Rich: Just in a moment-to-moment situation, that can be extremely hot, even if it’s somebody that you have been making out with, but then one person goes to make out and the tease and denial thing that you mentioned doesn’t actually happen, that’s even sexier sometimes than the actual kissing. So I love that, to turn this into a positive, a feature. I think that’s brilliant.
Stoya: If she’s comfortable in that role, of course…

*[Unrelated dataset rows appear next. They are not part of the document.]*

Lemma full_count w : tables_ok w → full (abstract w) ↔ N ≤ sq_m_outstanding_count (sw_seq w).
Proof. intros Ht. unfold full. simpl. by rewrite size_outstanding, (to_count w Ht). Qed.

Lemma seq_make w p : seq_ok w → seq_enabled (abstract w) (SMake p) → refined_call w (SMake p).
Proof.
  intros Hok Hen. pose proof (so_tables w Hok) as Ht. pose proof (so_config w Hok) as Hcf. unfold refined_call.
  simpl in *. pose proof (run_makeRequest w p Hcf) as Em. pose proof (full_count w Ht) as Hfull.
  destruct (decide (full (abstract w))) as [Hf|Hf].
  { rewrite decide_True in Em by tauto. exists (SStatus RequestStatus_BufferFull), w.
    split_and!; [by rewrite (bind_run _ _ _ _ _ Em)|done..]. }
  destruct Hen as [?|Hen]; [done|]. rewrite decide_False in Em by tauto.
  destruct (sw_pkts w !! p) as [k|] eqn:Hk; [|done]. destruct (request_types x86 k) as [[t t2]|] eqn:Hty; [|done].
  rewrite Hfull, (to_count w Ht) in Hf.
  pose proof (run_insertRequest w p k t Hok ltac:(lia) Hk (request_types_kind k t t2 Hty)) as Hins. simpl in Hins.
  case_decide as Hwait.
  - destruct Hins as (w' & E & Hn). exists (SStatus RequestStatus_Aliased), w'.
    rewrite (bind_run _ _ _ _ _ E) in Em. split_and!; [by rewrite (bind_run _ _ _ _ _ Em)|by eapply noise_ok|].
    exists k, t, t2. rewrite decide_True by done. by rewrite (noise_abstract w w' Hn).
  - destruct Hins as (w1 & w2 & E & N1 & Hok2 & N2). rewrite (bind_run _ _ _ _ _ E) in Em.
    assert (Hk2 : sw_pkts w2 !! p = Some k) by (by rewrite (nz_pkts _ _ N2); simpl; rewrite (nz_pkts _ _ N1)).
    destruct (run_issueRequest w2 p k t2 (so_config _ Hok2) Hk2) as (msg & now & delta & Ei & Hp & _).
    rewrite bool_decide_eq_true_2 in Em by done. cbn [negb] in Em. rewrite (bind_run _ _ _ _ _ Ei) in Em.
    eexists (SStatus RequestStatus_Issued), _. split_and!; [by rewrite (bind_run _ _ _ _ _ Em)|by apply trace_ok|].
    exists k, t, t2. rewrite decide_False by done. split_and!; try done.
    rewrite abstract_issue, Hp, (noise_abstract _ _ N2).
    destruct (put_request_ok w1 (makeLineAddress (rp_addr k)) p k t (noise_ok w w1 N1 Hok)) as [_ Ho]; try done.
    + pose proof (nz_core w w1 N1) as Ec. injection Ec as _ _ _ _ _ _ _ E8 E9 _. unfold table_sizes in *. rewrite E8, E9. lia.
    + by rewrite (nz_pkts _ _ N1).
    + by eapply request_types_kind.
    + rewrite (noise_out w w1 N1). apply eq_None_not_Some. intros Hs. apply Hwait. by right.
    + unfold abstract at 1. rewrite Ho. simpl. rewrite (noise_out w w1 N1).
      destruct N1. unfold abstract. simpl. by rewrite nz_cache0, nz_block0, nz_pkts0, nz_issued0, nz_done0.
Qed.

Lemma make_refused w p :
  seq_ok w → ¬ seq_enabled (abstract w) (SMake p) → ∃ f, seq_exec (SMake p) w = Abort f.
Proof.
  intros Hok Hn. pose proof (so_tables w Hok) as Ht. pose proof (run_makeRequest w p (so_config w Hok)) as Em.
  simpl in *. rewrite (full_count w Ht) in Hn. rewrite decide_False in Em by tauto. unfold mbind, M_bind.
  destruct (sw_pkts w !! p) as [k|]; [|rewrite Em; by eexists].
  destruct (request_types x86 k) as [[t t2]|f]; [by destruct Hn; right|rewrite Em; by eexists].
Qed.

#[export] Instance sequencer_refines : Refines seq_exec seq_sane seq_enabled seq_spec seq_ok abstract.
Proof.
  split; intros w op Hok Hop.
  - destruct op; simpl in *; intros Hen.
    + by apply seq_make.
    + by apply seq_read.
    + by apply seq_write.
    + by apply seq_invalidate.
    + by apply seq_cache.
    + by apply seq_advance.
  - destruct op; simpl in *; intros Hn.
    + by apply make_refused.
    + by apply seq_read.
    + by apply seq_write.
    + by apply (seq_invalidate w a Hok Hop).
    + by apply (seq_cache w op Hok Hop).
    + done.
Qed.
End SequencerRun.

Rich: Yes. Not everybody’s going to be down, but that’s how it goes for everybody. The better you know somebody that you have sex with, the easier it is to accept these idiosyncrasies. I mean, you go into it with an open mind, hopefully with compassion, with the understanding that everybody’s different. But I think it’s a lot easier to accept things when the interaction isn’t 100 percent transactional and it’s like, “Oh, right. You are a human being and you do have reasons and things that you want.” It just brings home the lack of that entitlement, where you think, “I like to kiss, but I like you, and I’m not entitled to kiss you. I can completely accept that, because there are so many other things that we can do and because I want to make you feel good as a person.” It’s about building connections sometimes, too.
Stoya: Hold out for people who are happy to see you as you are, take you in good faith, and focus on all of the other ways that you do express emotional connection and intimacy. Just like a leaf on a stream, move along when this isn’t the case.